Hospices for the Elderly

C. Savona-Ventura

There is historical evidence for the preoccupation of the religious and civil authorities during medieval times for care towards the old infirm. In 1433 Santo Spirito was known to cater for about 8 resident paupers (infirmorum et pauperum / abitanti poviri). The hospital accounts for 1494-1548 include the expenses covering the board, lodging, clothing, care in illness, and burial of the resident paupers. After 1550, hospital still supported paupers but no board apparently given. In addition during 1592-3, The Universita` provided financial assistance to the needy living in central regions of Malta. The lists of recipients of this assistance include the aged and infirm decrepit old women. The Sacra Infermeria in 1776 dispensed bread and soup to the poor and infirm of the capital city. Elderly men in need were provided with about 50 perpetual beds in the hospital, while these were also awarded financial assistance [1].

The care of the elderly has thus always centered on the provision of Residential Care in the form of hostels or hospitals provided by the state, philantrophic activities, the Church, and today by business enterprise. In addition there has been the availability of Community support schemes to assure financial resources via alms and financial schemes such as the government pension scheme of relatively recent years, and the availability of community services aimed at helping the elderly live in the community. Until the twentieth century, the old people hospices were often initiated by philantrophic individuals who eventually passed the management of these homes to the control of the Church authorities. The state also provided services.


Saura Hospital at Rabat was founded 1667 by Dr. Nicholas Saura who left all his personal and his daughter’s wealth for the building of the edifice. Further funds were given by Rev. M. Azzopardi in 1762, while further donations and bequests given by other individuals. Regulations for running the hospice laid down by Bishop M.G. Molina in 1680. After 1762, preference for admission to this hospice was given to old priests from Zebbug and those giving service in the Cathedral and St. Paul’s Church. By 1798, there were 80 beds reserved for members of both sexes. The running of the hospice was entrusted to the care of the Sisters of Charity. By 1975, the hospice was only offering refuge for 36 individuals. The Sisters of Charity ran Saura Hospital at Rabat till 2002 caring for about 65 residents [2].
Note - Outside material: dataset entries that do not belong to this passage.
(** X2.  A call of [User.register] that succeeds appended exactly one row
    to the users table and left the older rows and the messages alone.  The
    password submitted was a string, and the row holds its bcrypt hash
    under BCRYPT_WORK_FACTOR; it holds the submitted username, first_name,
    last_name and phone (as the database client sends them: a string as
    it is), and one and the same time as join_at and last_login_at; the
    value returned is that row's username, password hash, first_name,
    last_name and phone. *)
Theorem register_success_appends_one_row
  {C : Capabilities} (f : Fields.t) (w : World)
  (r : option Db.registered) (w1 : World) :
  User.register f w = (inr r, w1) ->
  exists row pw,
    users w1 = (users w ++ [row])%list
    /\ messages w1 = messages w
    /\ pg_param (Fields.username f) = Some (UserRow.username row)
    /\ Fields.password f = JString pw
    /\ UserRow.password row = bcrypt_hash_fn pw BCRYPT_WORK_FACTOR (seed w)
    /\ pg_param (Fields.first_name f) = Some (UserRow.first_name row)
    /\ pg_param (Fields.last_name f) = Some (UserRow.last_name row)
    /\ pg_param (Fields.phone f) = Some (UserRow.phone row)
    /\ UserRow.join_at row = UserRow.last_login_at row
    /\ r = Some (Db.mkRegistered (UserRow.username row) (UserRow.password row)
                   (UserRow.first_name row) (UserRow.last_name row)
                   (UserRow.phone row)).
Proof.
  destruct (all_present f) eqn:Hf.
  2:{ rewrite (register_invalid _ _ Hf). discriminate. }
  destruct (is_string (Fields.password f)) eqn:Hs.
  2:{ rewrite (register_not_string _ _ Hf Hs). discriminate. }
  rewrite (register_valid _ _ Hf Hs).
  destruct (Db.has_user _ (users w)); [discriminate|].
  intros [= <- <-].
  destruct (all_present_fields f Hf) as (Hu & Hp & Hfn & Hln & Hph).
  exists (inserted_row f w), (text (Fields.password f)). simpl.
  repeat split; try reflexivity; try (apply falsy_text; assumption).
  destruct (Fields.password f); try discriminate. reflexivity.
Qed.

Lemma register_success_appends_one_row_witness :
  exists row pw,
    users (snd (User.register (H:=Toy.capabilities) Toy.bob Toy.empty))
    = (users Toy.empty ++ [row])%list
    /\ messages (snd (User.register (H:=Toy.capabilities) Toy.bob Toy.empty))
       = messages Toy.empty
    /\ pg_param (Fields.username Toy.bob) = Some (UserRow.username row)
    /\ Fields.password Toy.bob = JString pw
    /\ UserRow.password row = Toy.hash pw 12 (seed Toy.empty)
    /\ pg_param (Fields.first_name Toy.bob) = Some (UserRow.first_name row)
    /\ pg_param (Fields.last_name Toy.bob) = Some (UserRow.last_name row)
    /\ pg_param (Fields.phone Toy.bob) = Some (UserRow.phone row)
    /\ UserRow.join_at row = UserRow.last_login_at row
    /\ fst (User.register (H:=Toy.capabilities) Toy.bob Toy.empty)
       = inr (Some (Db.mkRegistered (UserRow.username row)
                      (UserRow.password row) (UserRow.first_name row)
                      (UserRow.last_name row) (UserRow.phone row))).
Proof.
  destruct (register_success_appends_one_row (C:=Toy.capabilities)
              Toy.bob Toy.empty
              (Some (Db.mkRegistered "bob" "$2b$builder" "Bob" "Mason"
                                     "555-0101"))
              (snd (User.register (H:=Toy.capabilities) Toy.bob Toy.empty))
              eq_refl)
    as (row & pw & H1 & H2 & H3 & H4 & H5 & H6 & H7 & H8 & H9 & H10).
  exists row, pw.
  repeat (split; [assumption|]).
  rewrite <- H10. reflexivity.
Defined.

(** ** Registration followed by authentication *)

Lemma find_user_after_register `{Capabilities} f w r w1 :
  User.register f w = (inr r, w1) ->
  find_user (text (Fields.username f)) w1 = Some (inserted_row f w)
  /\ all_present f = true
  /\ is_string (Fields.password f) = true.
Proof.
  destruct (all_present f) eqn:Hf.
  2:{ rewrite (register_invalid _ _ Hf). discriminate. }
  destruct (is_string (Fields.password f)) eqn:Hs.
  2:{ rewrite (register_not_string _ _ Hf Hs). discriminate. }
  rewrite (register_valid _ _ Hf Hs).
  destruct (Db.has_user _ (users w)) eqn:Hfresh; [discriminate|].
  intros [= _ <-]. split; [|split; reflexivity].
  unfold find_user; simpl. apply find_user_after_insert. exact Hfresh.
Qed.

(** X3.  When bcrypt accepts the hashes it makes, a user who has just been
    registered authenticates with the username and password that were
    submitted: [User.authenticate] returns true. *)
Theorem register_then_authenticate_accepts
  {C : Capabilities} (f : Fields.t) (w : World)
  (r : option Db.registered) (w1 : World) (u pw : string) :
  compare_accepts_hash ->
  User.register f w = (inr r, w1) ->
  Fields.username f = JString u ->
  Fields.password f = JString pw ->
  fst (User.authenticate (JString u) (JString pw) w1) = inr true.
Proof.
  intros Hok Hreg Hu Hpw.
  destruct (find_user_after_register f w r w1 Hreg) as [Hfind _].
  rewrite Hu in Hfind. simpl in Hfind.
  rewrite authenticate_run. cbv zeta. simpl. rewrite Hfind. simpl.
  rewrite Hpw. simpl. rewrite Hok. reflexivity.
Qed.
St. Joseph Hospital at Zebbug was another philantrophic hospice founded in 1778 through a bequest of the butcher Gio.Battista Debono from Zebbug. The decree authorizing the establishment was issued by Bishop Labini on 7th November 1787 and the hospital was declared open catering for 15 female patients on 19th March 1788. It was placed under the direction of the nuns of the Tertiary Order of St. Francis [3]. Home closed in 2012.

St. Anne’s Hospital at Senglea was similarly founded by a testament bequest of Nikola and Madalena Dingli in 1794. The hospice was set up after the death of Madalena in 1814 and opened in 1817. The administration of the hospice was left to the Bishop. Priority for admission was given to the relatives of the Dingli family and to the people from Senglea or Siggiewi. Only six admissions were accepted at any one time. The management in 1880 was put under the Tertiary Franciscan Sisters, who ran the place until 1984. After the Second World War the hospice was found to be inadequate for modern needs and in 1953 a new hospice on the same site was planned. The old building was brought down in 1980, and subsequently rebuilt. The new St. Anne’s Hospice accommodating 33 individuals was re-opened in 1987 [4].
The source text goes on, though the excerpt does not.